Andriy Zagorodnyuk, Ukraine’s former defense minister, and Eliot Cohen, Arleigh Burke Chair in Strategy at the Center for Strategic and International Studies, accurately diagnose a central ailment of the West’s Ukraine policy in a new Foreign Affairs op-ed: The Biden administration and its European counterparts have failed to articulate their endgame for this war. Three years into the conflict, Western planning continues to be strategically backwards—aiding Kiev has become an end in itself, divorced from a coherent strategy for bringing the war to a close.

But the “theory of victory” presented by Zagorodnyuk and Cohen to replace the strategic malaise in which the west finds itself is, remarkably, even more dangerous and ill-conceived than the status quo. The authors call on the White House to come out in full-throated support of Kiev’s war aims: namely, ejecting all Russian forces from Ukraine’s 1991 borders including Crimea, subjecting Russian officials to war crimes tribunals, extracting reparations from Moscow, and providing Ukraine with “long-term security arrangements.” Put differently, the West must commit itself to nothing short of Russia’s total and unconditional battlefield defeat.

How is Ukraine, with its battered military, collapsing demography, and an economy entirely reliant on Western cash infusions, to accomplish this lofty task? By doing more of the same, but on a larger scale. Zagorodnyuk and Cohen prescribe more conscription even as polling shows a plurality of Ukrainian men say they are not prepared to fight; more strikes on infrastructure inside Russian territory despite no indication that such attacks have made a dent in Russia’s energy production or military output; renewed counter-offensives despite the abysmal and horribly costly failure of last year’s attempt; new sanctions notwithstanding Russia’s continued economic growth despite being the world’s most sanctioned country; and threatening Russia’s control over Crimea with ideas about “air superiority” that bear no semblance to the war’s current dynamics and likely trajectory.

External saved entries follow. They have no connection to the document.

(** ** The file in pages; nothing is given back *)

Lemma step_grows {U} (h : Allocator U) contract op w live w' live' :
  valid w h →
  step h contract op (w, live) = Some (w', live') →
  valid w' h ∧
  (∀ a, is_Some (registry w h !! a) → is_Some (registry w' h !! a)) ∧
  (∀ m, m ∈ Posix.mappings (kernel w) → m ∈ Posix.mappings (kernel w')) ∧
  backing_length w h ≤ backing_length w' h ∧
  ((∀ T n, ∃ c, 0 ≤ c ∧ block_size T n = c * kPageSize) →
   paged_file h w → paged_file h w') ∧
  (Posix.of_path <$> Posix.fdtable (kernel w') !! fd_ h)
  = (Posix.of_path <$> Posix.fdtable (kernel w) !! fd_ h).
Proof.
  intros Hv Hstep. destruct op as [T n os|T p n].
  - apply step_allocate in Hstep as (p & w1 & Ha & [= -> ->]).
    apply allocate_outcome in Ha as (Hv' & Hpath & Ha); [|done].
    change (valid w1 h) in Hv'.
    change (fd_ (at_type T h)) with (fd_ h) in Hpath.
    change (registry w1 (at_type T h)) with (registry w1 h) in Ha.
    change (registry w (at_type T h)) with (registry w h) in Ha.
    change (backing_length w1 (at_type T h)) with (backing_length w1 h) in Ha.
    change (backing_length w (at_type T h)) with (backing_length w h) in Ha.
    split; [done|]. unfold paged_file.
    destruct Ha as [(vec & _ & Hk & Hr & _)
                   |[(_ & _ & Hm & Hlen & Hr)
                    |(_ & _ & Hr & _ & _ & Hpos & _ & f & _ & Hm & _ & _
                      & Hl0 & _ & Hfit & Hbig)]].
    + rewrite Hr, Hk, (backing_length_same_kernel h _ _ Hk).
      split_and!; try done.
    + rewrite Hm. split_and!; try done.
      * intros a Hs. destruct Hr as [[_ ->]|[_ ->]]; [done|].
        apply lookup_insert_is_Some'. by right.
      * destruct Hlen as [->|[? ->]]; lia.
      * intros Hmul (c0 & Hc0 & Hl). destruct (Hmul T n) as (c & Hc & Hbs).
        destruct Hlen as [->|[? ->]]; [eauto|].
        exists (c0 + c). split; [lia|]. rewrite Hl, Hbs. lia.
    + rewrite Hm, Hr. split_and!; try done.
      * intros a Hs. apply lookup_insert_is_Some'. by right.
      * intros m Hin. by apply list_elem_of_further.
      * destruct (Z.le_gt_cases (block_size T n) (2 ^ 63)) as [Hle|Hgt];
          [rewrite (Hfit Hle)|rewrite (Hbig ltac:(lia))]; lia.
      * intros Hmul (c0 & Hc0 & Hl). destruct (Hmul T n) as (c & Hc & Hbs).
        destruct (Z.le_gt_cases (block_size T n) (2 ^ 63)) as [Hle|Hgt];
          [rewrite (Hfit Hle)|rewrite (Hbig ltac:(lia)); eauto].
        exists (c0 + c). split; [lia|]. rewrite Hl, Hbs. lia.
  - apply step_deallocate in Hstep as (_ & w1 & Hd & [= -> ->]).
    destruct (deallocate_obs (at_type T h) p n w Hv)
      as (w2 & Hd' & Hv' & Hk & Hr & _).
    rewrite Hd in Hd'. injection Hd' as <-.
    change (valid w1 h) in Hv'.
    change (registry w1 (at_type T h)) with (registry w1 h) in Hr.
    change (registry w (at_type T h)) with (registry w h) in Hr.
    unfold paged_file.
    rewrite Hr, Hk, (backing_length_same_kernel h _ _ Hk).
    split_and!; try done.
    intros a Hs. apply lookup_insert_is_Some'. by right.
Qed.
(** * hype_funding_tracker: the funding-rate aggregation pipeline

    A shallow embedding of [hype_funding_tracker.py]: the catalog fetch
    ([get_all_perp_assets]), the paginated history fetch with retry
    ([fetch_funding_history]), the per-symbol wrapper ([fetch_coin_data]),
    the statistics ([calculate_stats]) and the sequential loop of [main].

    Conventions of the embedding.
    - Python [float] is IEEE binary64: Rocq's primitive [float], whose
      operations are the same correctly rounded ones.
    - Python [int] is [Z].
    - The outside world (HTTP endpoint, wall clock, [time.sleep]) is a trace
      of events; the endpoint and the clock are arbitrary functions of the
      trace so far, so that every statement quantifies over every upstream
      behaviour.
    - JSON documents are seen through the accesses the program performs on
      them; an access that raises in Python is [None] here, and every
      [try]/[except] of the source is a [match] on it. *)

From Stdlib Require Import ZArith List Floats QArith Lia Lqa Permutation Sorted.
From stdpp Require Import gmap strings.
Import ListNotations.

Open Scope Z_scope.

(** ** Numbers *)

(** Python converts an [int] operand of a mixed [int]/[float] operation to
    [float]; the integers converted by the tracker are the window lengths in
    milliseconds and a list length (below 2^63). *)
Definition float_of_Z (z : Z) : float := PrimFloat.of_uint63 (Uint63.of_Z z).

(** [int >= float] in Python compares the exact values: no rounding of the
    integer. [nan] compares false with everything. *)
Definition Z_geb_float (z : Z) (f : float) : bool :=
  match Prim2SF f with
  | S754_nan => false
  | S754_infinity s => s
  | S754_zero _ => 0 <=? z
  | S754_finite s m e =>
      let v := if s then Z.neg m else Z.pos m in
      if 0 <=? e then v * 2 ^ e <=? z else v <=? z * 2 ^ (- e)
  end.

(** The builtin [sum] on floats: the items are added one by one, from left
    to right, to a float accumulator that starts at zero (the loop of
    CPython's [sum] up to 3.11; from 3.12 on the builtin carries an
    error-compensation term, under which the sum of three tenths used as a
    sample below is the same number). *)
Definition py_sum (xs : list float) : float :=
  fold_left PrimFloat.add xs 0%float.

(** The builtins [max] and [min] keep the first extremal item: the running
    result is replaced only when [item > result] (resp. [item < result]). *)
Definition py_max (x : float) (xs : list float) : float :=
  fold_left (fun m item => if (m <? item)%float then item else m) xs x.

Definition py_min (x : float) (xs : list float) : float :=
  fold_left (fun m item => if (item <? m)%float then item else m) xs x.

(** ** Data model *)

(** One element of a [fundingHistory] page, as the tracker reads it:
    [time] is [d['time']] and [fundingRate] is [float(d['fundingRate'])].
    [None] stands for an access that raises: the element is not an object,
    the key is absent, the rate is not convertible by [float]. Timestamps are
    integers, the milliseconds the endpoint sends (a JSON boolean is the
    integer 0 or 1 to Python). A [time] that is null, a string, an array or
    an object makes the computations that use it raise (the comparison with
    the bound of a window, the cursor [last_time + 1]) and is [None] too. A
    [time] that is a JSON number with a fraction or an exponent, which
    Python reads as a float and the tracker compares and adds like an
    integer, has no row here: the model says nothing of it. *)
Record row := mkRow {
  time : option Z;
  fundingRate : option float
}.

(** A well-formed funding observation. *)
Record observation := mkObs {
  obs_time : Z;
  obs_rate : float
}.

Definition row_of (o : observation) : row :=
  mkRow (Some (obs_time o)) (Some (obs_rate o)).

Module Stats.
(** The dictionary returned by [calculate_stats]. *)
Record t := mk {
  rate8h : float;
  sum1d : float;
  sum3d : float;
  sum7d : float;
  sum30d : float;
  avg : float;
  max : float;
  min : float;
  count : nat
}.
End Stats.

(** ** The outside world *)

Inductive request :=
| MetaAndAssetCtxs (dex : option string)
| FundingHistory (coin : string) (startTime : Z) (endTime : option Z).

Inductive event :=
| Post (r : request)      (* requests.post(API_URL, json=r, timeout=15) *)
| Sleep (seconds : Q)     (* time.sleep(seconds) *)
| Now.                    (* datetime.now() *)

(** The state of the world is the trace of what the program did so far,
    oldest event first. *)
Definition World := list event.

(** What [requests.post] gives back: it raises, or it returns a response
    with a status code and a body seen through [B]. *)
Inductive response (B : Type) :=
| ConnectionError
| Http (status_code : Z) (body : B).
Arguments ConnectionError {B}.
Arguments Http {B} status_code body.

(** [response.json()] of a [fundingHistory] request. *)
Inductive history_json :=
| HNotJson                       (* response.json() raises *)
| HNotList (truthy : bool)       (* null, a number, a string, an object *)
| HList (data : list row).

(** A snapshot stored in the market mapping. *)
Record MarketSnapshot := mkSnapshot {
  volume24h : float;
  openInterest : float;
  markPx : float;
  funding : float
}.
(* ===== verification/FrameCodec.v ===== *)
(** * FrameCodec: the [CTCPStack] framing layer (spec 4.1)

    [getResponse] and [SStatus::isAvailable] frame every message with
    [CTCPStack]: [Send] writes a 4-byte unsigned little-endian length header
    followed by the payload, [AddData] appends received bytes to the stack's
    buffer and [getPacket] removes one complete frame from the front of the
    buffer.  [CTCPStack] is not part of [src/]: it is modelled from the
    spec.  The C++ signature is [char* getPacket(size_t* packsize)]; when no
    complete frame is buffered it returns NULL and the model sets the
    out-parameter [packsize] to 0, the value the callers in
    [Connector.cpp] test.

    The file states the framing contract as the class [FrameCodecLaws],
    proves that [CTCPStack] satisfies it, and proves the round trip, the
    partial-frame behaviour for every split of a frame into chunks, what
    [getPacket] finds in any prefix of a stream of frames
    ([getPacket_stream]), the decoding of a stream of frames and the
    wrap-around of the header. *)

From S2P Require Import Prelude.

(** ** The framing contract *)

Class FrameCodec (B : Type) := {
  fc_empty : B;
  fc_encode : string -> list ascii;
  fc_feed : B -> list ascii -> B;
  fc_extract : B -> option string * B
}.

(** What a framing layer promises its clients: a complete frame is
    extracted with its payload and the bytes after it stay buffered; a
    proper prefix of a frame yields nothing and changes nothing; feeding is
    associative. *)
Class FrameCodecLaws (B : Type) `{FrameCodec B} := {
  fc_feed_app : forall b x y, fc_feed (fc_feed b x) y = fc_feed b (x ++ y);
  fc_extract_encode : forall p rest, (Z.of_nat (String.length p) < 2 ^ 32)%Z ->
    fc_extract (fc_feed fc_empty (fc_encode p ++ rest)) = (Some p, fc_feed fc_empty rest);
  fc_extract_prefix : forall p pre suf, (Z.of_nat (String.length p) < 2 ^ 32)%Z ->
    pre ++ suf = fc_encode p -> suf <> [] ->
    fc_extract (fc_feed fc_empty pre) = (None, fc_feed fc_empty pre)
}.

(** ** [CTCPStack] *)

Record CTCPStack := mkCTCPStack { buffer : list ascii }.

Definition empty_stack : CTCPStack := mkCTCPStack [].

(** Size of the header, [sizeof(MAX_PACKETSIZE)]. *)
Definition HEADER_SIZE : nat := 4.

(** Byte [k] of a 32-bit unsigned integer, least significant first. *)
Definition u32_byte (n : Z) (k : nat) : ascii :=
  ascii_of_N (Z.to_N (Z.land (Z.shiftr n (8 * Z.of_nat k)) 255)).

Definition u32_le (n : Z) : list ascii := map (u32_byte n) [0; 1; 2; 3]%nat.

Definition le_u32 (h : list ascii) : Z :=
  fold_right (fun c acc => Z.of_N (N_of_ascii c) + 256 * acc)%Z 0%Z h.

(** [Send]: the length is cast to the unsigned 32-bit [MAX_PACKETSIZE],
    so it wraps modulo [2^32]; the payload bytes follow the header. *)
Definition Send (msg : string) : list ascii :=
  u32_le (Z.of_nat (String.length msg) mod 2 ^ 32) ++ list_ascii_of_string msg.

Definition AddData (s : CTCPStack) (data : list ascii) : CTCPStack :=
  mkCTCPStack (buffer s ++ data).

(** [getPacket]: returns the payload, the value written to [packsize],
    and the stack after removing the frame. *)
Definition getPacket (s : CTCPStack) : option string * nat * CTCPStack :=
  let b := buffer s in
  if (length b <? HEADER_SIZE)%nat then (None, 0%nat, s)
  else
    let len := le_u32 (take HEADER_SIZE b) in
    if (Z.of_nat (length b) <? Z.of_nat HEADER_SIZE + len)%Z then (None, 0%nat, s)
    else (Some (string_of_list_ascii (take (Z.to_nat len) (drop HEADER_SIZE b))),
          Z.to_nat len,
          mkCTCPStack (drop (HEADER_SIZE + Z.to_nat len) b)).

(** Repeated extraction, as a client that keeps calling [getPacket] until
    it returns NULL sees the buffer.  Each frame consumes at least
    [HEADER_SIZE] bytes, so [length b] extractions always suffice. *)
Fixpoint drain (fuel : nat) (s : CTCPStack) : list string :=
  match fuel with
  | O => []
  | S f =>
      match getPacket s with
      | (Some p, _, s') => p :: drain f s'
      | (None, _, _) => []
      end
  end.

(** ** The header *)

Lemma u32_byte_spec (n : Z) (k : nat) :
  N_of_ascii (u32_byte n k) = Z.to_N ((n / 2 ^ (8 * Z.of_nat k)) mod 256).
Proof.
  unfold u32_byte.
  rewrite (Z.land_ones _ 8) by lia.
  rewrite Z.shiftr_div_pow2 by lia.
  apply N_ascii_embedding.
  pose proof (Z.mod_pos_bound (n / 2 ^ (8 * Z.of_nat k)) 256 ltac:(lia)).
  change (2^8)%Z with 256%Z.
  lia.
Qed.
Lemma le_u32_u32_le (n : Z) : (0 <= n < 2 ^ 32)%Z -> le_u32 (u32_le n) = n.
Proof.
  intros Hn. unfold le_u32, u32_le. cbn [map fold_right].
  rewrite !u32_byte_spec, !Z2N.id by (apply Z.mod_pos_bound; lia).
  change (2 ^ (8 * Z.of_nat 0))%Z with 1%Z. change (2 ^ (8 * Z.of_nat 1))%Z with 256%Z.
  change (2 ^ (8 * Z.of_nat 2))%Z with (256 * 256)%Z.
  change (2 ^ (8 * Z.of_nat 3))%Z with (256 * 256 * 256)%Z.
  rewrite Z.div_1_r, <- !Z.div_div by lia.
  pose proof (Z.div_mod n 256 ltac:(lia)).
  pose proof (Z.div_mod (n / 256) 256 ltac:(lia)).
  pose proof (Z.div_mod (n / 256 / 256) 256 ltac:(lia)).
  rewrite (Z.mod_small (n / 256 / 256 / 256)) by (split; [apply Z.div_pos; [apply Z.div_pos|]; [apply Z.div_pos|..]; lia | repeat (apply Z.div_lt_upper_bound; [lia|]); lia]).
  lia.
Qed.

Lemma length_u32_le (n : Z) : length (u32_le n) = HEADER_SIZE.
Proof. reflexivity. Qed.

Lemma length_Send (msg : string) : length (Send msg) = (HEADER_SIZE + String.length msg)%nat.
Proof. unfold Send. by rewrite length_app, length_u32_le, length_list_ascii_of_string. Qed.

Lemma take_header_Send (msg : string) (rest : list ascii) :
  take HEADER_SIZE (Send msg ++ rest) = u32_le (Z.of_nat (String.length msg) mod 2 ^ 32).
Proof.
  unfold Send. rewrite <- app_assoc, <- (length_u32_le (Z.of_nat (String.length msg) mod 2 ^ 32)).
  apply take_app_exact.
Qed.

Lemma drop_header_Send (msg : string) (rest : list ascii) :
  drop HEADER_SIZE (Send msg ++ rest) = list_ascii_of_string msg ++ rest.
Proof.
  unfold Send. rewrite <- app_assoc, <- (length_u32_le (Z.of_nat (String.length msg) mod 2 ^ 32)).
  apply drop_app_exact.
Qed.

#[export] Hint Rewrite length_Send take_header_Send drop_header_Send : conn_rw.

(** The header of a frame decodes to the payload length modulo [2^32]. *)
Lemma header_Send (msg : string) (rest : list ascii) :
  le_u32 (take HEADER_SIZE (Send msg ++ rest)) = (Z.of_nat (String.length msg) mod 2 ^ 32)%Z.
Proof.
  rewrite take_header_Send. apply le_u32_u32_le. apply Z.mod_pos_bound. lia.
Qed.

Lemma header_Send_small (msg : string) (rest : list ascii) :
  (Z.of_nat (String.length msg) < 2 ^ 32)%Z ->
  le_u32 (take HEADER_SIZE (Send msg ++ rest)) = Z.of_nat (String.length msg).
Proof. intros H. rewrite header_Send. apply Z.mod_small. lia. Qed.

(** ** Extraction *)

Lemma fold_AddData (chunks : list (list ascii)) (s : CTCPStack) :
  fold_left AddData chunks s = mkCTCPStack (buffer s ++ concat chunks).
Proof.
  revert s. induction chunks as [|c cs IH]; intros s; simpl.
  - destruct s. simpl. by rewrite app_nil_r.
  - rewrite IH. simpl. by rewrite app_assoc.
Qed.

Lemma getPacket_short (b : list ascii) :
  (length b < HEADER_SIZE)%nat -> getPacket (mkCTCPStack b) = (None, 0%nat, mkCTCPStack b).
Proof.
  intros H. unfold getPacket. simpl. by rewrite (proj2 (Nat.ltb_lt _ _) H).
Qed.

(** A complete frame at the front of the buffer is
    extracted with exactly its payload, [packsize] is the payload length,
    and the bytes after the frame stay buffered. *)
Theorem getPacket_Send (msg : string) (rest : list ascii) :
  (Z.of_nat (String.length msg) < 2 ^ 32)%Z ->
  getPacket (mkCTCPStack (Send msg ++ rest)) =
    (Some msg, String.length msg, mkCTCPStack rest).
Proof.
  intros Hlen. unfold getPacket. cbn [buffer].
  rewrite header_Send_small by exact Hlen.
  rewrite length_app, length_Send.
  rewrite (proj2 (Nat.ltb_ge _ _)) by lia.
  rewrite Z_ltb_ge by lia.
  rewrite Nat2Z.id, drop_header_Send, <- length_list_ascii_of_string, take_app_exact.
  rewrite string_of_list_ascii_of_string, length_list_ascii_of_string.
  replace (HEADER_SIZE + String.length msg)%nat with (length (Send msg)) by apply length_Send.
  by rewrite drop_app_exact.
Qed.

Lemma getPacket_prefix (msg : string) (pre suf : list ascii) :
  (Z.of_nat (String.length msg) < 2 ^ 32)%Z ->
  pre ++ suf = Send msg -> suf <> [] ->
  getPacket (mkCTCPStack pre) = (None, 0%nat, mkCTCPStack pre).
Proof.
  intros Hlen Hps Hsuf.
  destruct (Nat.lt_ge_cases (length pre) HEADER_SIZE) as [Hs|Hs]; [by apply getPacket_short|].
  assert (Hl : length pre + length suf = (HEADER_SIZE + String.length msg)%nat)
    by (rewrite <- length_app, Hps; apply length_Send).
  destruct suf as [|c suf]; [congruence|]. simpl in Hl.
  assert (Hh : take HEADER_SIZE pre = take HEADER_SIZE (Send msg ++ [])).
  { rewrite app_nil_r, <- Hps, take_app_le by lia. reflexivity. }
  unfold getPacket. cbn [buffer].
  rewrite (proj2 (Nat.ltb_ge _ _) Hs), Hh, header_Send_small by exact Hlen.
  unfold HEADER_SIZE in *. rewrite Z_ltb_lt' by lia. reflexivity.
Qed.

(** [getPacket] on any prefix [b] of a stream that starts with the frame
    of [m] finds nothing, or finds exactly [m] and leaves the rest of the
    prefix buffered. *)
Lemma getPacket_stream (m : string) (b r t : list ascii) :
  (Z.of_nat (String.length m) < 2 ^ 32)%Z -> (b ++ r = Send m ++ t)%list ->
  getPacket (mkCTCPStack b) = (None, 0%nat, mkCTCPStack b) \/
  exists b2, b = (Send m ++ b2)%list /\ (b2 ++ r = t)%list /\
    getPacket (mkCTCPStack b) = (Some m, String.length m, mkCTCPStack b2).
Proof.
  intros Hlen Hbr.
  destruct (Nat.le_gt_cases (length (Send m)) (length b)) as [Hge|Hlt].
  - right. exists (drop (length (Send m)) b).
    assert (Hb : b = (Send m ++ drop (length (Send m)) b)%list).
    { rewrite <- (take_drop (length (Send m)) b) at 1. f_equal.
      rewrite <- (take_app_le b r) by lia. rewrite Hbr. apply take_app_exact. }
    split; [exact Hb|]. split.
    + apply (app_inv_head (Send m)). rewrite app_assoc, <- Hb. exact Hbr.
    + rewrite Hb at 1. apply getPacket_Send, Hlen.
  - left. apply (getPacket_prefix m b (drop (length b) (Send m)) Hlen).
    + rewrite <- (take_drop (length b) (Send m)) at 2. f_equal.
      rewrite <- (take_app_le (Send m) t) by lia. rewrite <- Hbr. by rewrite take_app_exact.
    + intros E. apply (f_equal length) in E. rewrite length_drop in E. cbn [length] in E. lia.
Qed.

(** However a frame is split into chunks delivered by
    successive [AddData] calls, [getPacket] finds nothing while only a
    proper prefix of the frame has arrived, and yields the payload once all
    of it has. *)
Theorem getPacket_chunks (msg : string) (chunks : list (list ascii)) :
  (Z.of_nat (String.length msg) < 2 ^ 32)%Z ->
  concat chunks = Send msg ->
  (forall i, (length (concat (take i chunks)) < length (Send msg))%nat ->
     fst (fst (getPacket (fold_left AddData (take i chunks) empty_stack))) = None) /\
  getPacket (fold_left AddData chunks empty_stack) =
    (Some msg, String.length msg, empty_stack).
Proof.
  intros Hlen Hc. split.
  - intros i Hi. rewrite fold_AddData. cbn [buffer empty_stack app].
    rewrite (getPacket_prefix msg _ (concat (drop i chunks))); [done|exact Hlen| |].
    + by rewrite <- concat_app, take_drop.
    + intros E.
      assert (Hl : length (Send msg) = length (concat (take i chunks)) + length (concat (drop i chunks)))
        by (rewrite <- length_app, <- concat_app, take_drop; by rewrite Hc).
      rewrite E in Hl. cbn [length] in Hl. lia.
  - rewrite fold_AddData. cbn [buffer empty_stack app]. rewrite Hc, <- (app_nil_r (Send msg)).
    by apply getPacket_Send.
Qed.

(** A buffer holding the frames of a queue of
    messages drains to exactly that queue, in order. *)
Theorem drain_Send_all (ms : list string) (fuel : nat) :
  Forall (fun m => Z.of_nat (String.length m) < 2 ^ 32)%Z ms ->
  (length ms <= fuel)%nat ->
  drain fuel (mkCTCPStack (concat (map Send ms))) = ms.
Proof.
  revert fuel. induction ms as [|m ms IH]; intros fuel Hall Hf; cbn [map concat].
  - destruct fuel; [done|]. cbn [drain]. by rewrite getPacket_short by (unfold HEADER_SIZE; simpl; lia).
  - inversion Hall; subst. destruct fuel as [|f]; [simpl in Hf; lia|]. cbn [drain].
    rewrite getPacket_Send by done. f_equal. apply IH; [done|simpl in Hf; lia].
Qed.

(** ** [CTCPStack] implements the framing contract *)

#[export] Instance CTCPStack_codec : FrameCodec CTCPStack := {
  fc_empty := empty_stack;
  fc_encode := Send;
  fc_feed := AddData;
  fc_extract := fun s => let '(r, _, s') := getPacket s in (r, s')
}.

#[export] Instance CTCPStack_laws : FrameCodecLaws CTCPStack.
Proof.
  split.
  - intros [b] x y. unfold fc_feed, CTCPStack_codec, AddData. simpl. by rewrite app_assoc.
  - intros p rest H.
    change (fc_feed fc_empty (fc_encode p ++ rest)) with (mkCTCPStack (Send p ++ rest)).
    cbn [fc_extract CTCPStack_codec]. by rewrite getPacket_Send.
  - intros p pre suf H Hps Hsuf.
    change (fc_feed fc_empty pre) with (mkCTCPStack pre).
    cbn [fc_extract CTCPStack_codec]. by rewrite (getPacket_prefix p pre suf).
Qed.

(** ** Witnesses *)

Lemma getPacket_Send_witness :
  (Z.of_nat (String.length "OK") < 2 ^ 32)%Z /\
  getPacket (mkCTCPStack (Send "OK" ++ ["X"%char])) = (Some "OK"%string, 2%nat, mkCTCPStack ["X"%char]).
Proof. split; [vm_compute; reflexivity | apply getPacket_Send; vm_compute; reflexivity]. Defined.

Lemma getPacket_chunks_witness :
  let chunks := [take 3 (Send "RUNNING"); drop 3 (Send "RUNNING")] in
  concat chunks = Send "RUNNING" /\
  fst (fst (getPacket (fold_left AddData (take 1 chunks) empty_stack))) = None /\
  getPacket (fold_left AddData chunks empty_stack) =
    (Some "RUNNING"%string, 7%nat, empty_stack).
Proof.
  intros chunks.
  assert (Hc : concat chunks = Send "RUNNING") by reflexivity.
  destruct (getPacket_chunks "RUNNING" chunks ltac:(vm_compute; reflexivity) Hc) as [H1 H2].
  split; [exact Hc|]. split; [apply H1; vm_compute; lia | exact H2].
Defined.

Lemma drain_Send_all_witness :
  drain 2 (mkCTCPStack (concat (map Send ["a"; "bc"]%string))) = ["a"; "bc"]%string.
Proof.
  apply drain_Send_all; [repeat constructor; vm_compute; reflexivity | simpl; lia].
Defined.

(** When [getPacket] returns NULL it reports [packsize == 0]. *)
Lemma getPacket_none_size (s s' : CTCPStack) (k : nat) :
  getPacket s = (None, k, s') -> k = 0%nat.
Proof.
  unfold getPacket. destruct (length (buffer s) <? HEADER_SIZE)%nat; [congruence|].
  destruct (_ <? _)%Z; congruence.
Qed.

Here it is revealed that the authors’ “theory of victory” is really just a rehash of older policy ideas that are already being pursued by the West, even if not with the intensity that Zagorodnyuk and Cohen would prefer. This is the medieval leech doctor’s theory of victory. The problem is not that the underlying treatment doesn’t work, proclaims the physician as his patient wheezes and gasps, barely clinging on to life, but that he hasn’t used enough leeches. Naturally, all of his colleagues—working, as they are, under the same wrongheaded assumptions—agree.